WORK ITEM: Each line from the start of the entries through the line that contains "revert db. induction" should be output exactly, please.

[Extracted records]
----------

(** X3: after any sequence of [store_state] calls on any table,
    [load_state] returns for every key what a finite map would hold: the
    blob of the last call for that key that was not read-restricted, and
    what the key held before the sequence if there was none. *)
Theorem load_state_last_stored
    (service team_net_no : Z) (identifier : string) (p : bool)
    (calls : list StoreCall) (db : StateDB) :
  load_state service team_net_no identifier p (run_stores calls db)
  = (Returned (last_stored (service, team_net_no, identifier) calls
                 (fetchone (select_state service team_net_no identifier db))),
     run_stores calls db).
Proof.
  rewrite load_state_eq. f_equal. f_equal.
  revert db. induction calls as [|call calls IH]; intros db; [reflexivity|].
  change (run_stores (call :: calls) db) with (run_stores calls (run_store db call)).
  rewrite IH, run_store_select. reflexivity.
Qed.

(** ** Reading the competition and the services *)

Lemma list_prod_nil_r {A B} (l : list A) : list_prod l (@nil B) = [].
Proof. induction l as [|a l IH]; simpl; auto. Qed.

Lemma open_task_rows_unconfigured (service : Z) (db : GameDB) :
  scoring_gamecontrol db = [] -> open_task_rows service db = [].
Proof.
  intros Hctl. unfold open_task_rows. rewrite Hctl, list_prod_nil_r. reflexivity.
Qed.

Lemma start_placements_nil (now : Z) (db : GameDB) : start_placements now [] db = db.
Proof. reflexivity. Qed.

(** X4: while [scoring_gamecontrol] has no row, [get_control_info] and
    [get_current_tick] raise [DBDataError] (in either permission mode),
    whereas [get_task_count] returns 0 and [get_new_tasks], in the normal
    mode, returns no task without raising, whatever flags the table holds;
    all four leave the store as it was. *)
Theorem unconfigured_game_control
    (rnd : nat -> Z) (now service task_count : Z) (p : bool) (db : GameDB) :
  scoring_gamecontrol db = [] ->
  0 <= task_count ->
  get_control_info p db = (Raised DBDataError, db)
  /\ get_current_tick p db = (Raised DBDataError, db)
  /\ get_task_count service p db = (Returned 0, db)
  /\ get_new_tasks rnd now service task_count false db = (Returned [], db).
Proof.
  intros Hctl Hcount.
  assert (Hrows : selected_rows rnd service task_count db = []).
  { unfold selected_rows. rewrite open_task_rows_unconfigured by exact Hctl.
    unfold order_by_random, limit. simpl. apply firstn_nil. }
  repeat split.
  - unfold get_control_info. rewrite transaction_query, Hctl. reflexivity.
  - unfold get_current_tick. rewrite transaction_query, Hctl. reflexivity.
  - unfold get_task_count. rewrite transaction_query.
    unfold select_task_count_rows. rewrite Hctl, list_prod_nil_r. reflexivity.
  - rewrite get_new_tasks_normal by exact Hcount. rewrite Hrows. reflexivity.
Qed.

Lemma unconfigured_game_control_witness :
  get_current_tick false
    (mkGameDB [] sample_services sample_teams [mkFlag 1 1 2 0 None None] [])
  = (Raised DBDataError,
     mkGameDB [] sample_services sample_teams [mkFlag 1 1 2 0 None None] [])
  /\ get_task_count 1 false
       (mkGameDB [] sample_services sample_teams [mkFlag 1 1 2 0 None None] [])
     = (Returned 0,
        mkGameDB [] sample_services sample_teams [mkFlag 1 1 2 0 None None] []).
Proof.
  destruct (unconfigured_game_control (fun i => Z.of_nat i) 1000 1 3 false
              (mkGameDB [] sample_services sample_teams [mkFlag 1 1 2 0 None None] []))
    as [_ [Htick [Hcount _]]].
  - reflexivity.
  - lia.
  - split; [exact Htick | exact Hcount].
Defined.

Lemma filter_head_In {A} (f : A -> bool) (l : list A) (a : A) :
  fetchone (filter f l) = Some a -> In a l /\ f a = true.
Proof.
  unfold fetchone. intros H. apply filter_In.
  destruct (filter f l) as [|x xs]; [discriminate H|].
  injection H as ->. left. reflexivity.
Qed.

Lemma filter_head_none {A} (f : A -> bool) (l : list A) :
  fetchone (filter f l) = None -> forall a, In a l -> f a = false.
Proof.
  unfold fetchone. intros H a Hin.
  destruct (f a) eqn:E; [|reflexivity].
  assert (Hf : In a (filter f l)) by (apply filter_In; auto).
  destruct (filter f l); [destruct Hf | discriminate H].
Qed.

----------

EXERCISE RESPONSE:
(** X3: after any sequence of [store_state] calls on any table,
    [load_state] returns for every key what a finite map would hold: the
    blob of the last call for that key that was not read-restricted, and
    what the key held before the sequence if there was none. *)
Theorem load_state_last_stored
    (service team_net_no : Z) (identifier : string) (p : bool)
    (calls : list StoreCall) (db : StateDB) :
  load_state service team_net_no identifier p (run_stores calls db)
  = (Returned (last_stored (service, team_net_no, identifier) calls
                 (fetchone (select_state service team_net_no identifier db))),
     run_stores calls db).
Proof.
  rewrite load_state_eq. f_equal. f_equal.
  revert db. induction calls as [|call calls IH]; intros db; [reflexivity|].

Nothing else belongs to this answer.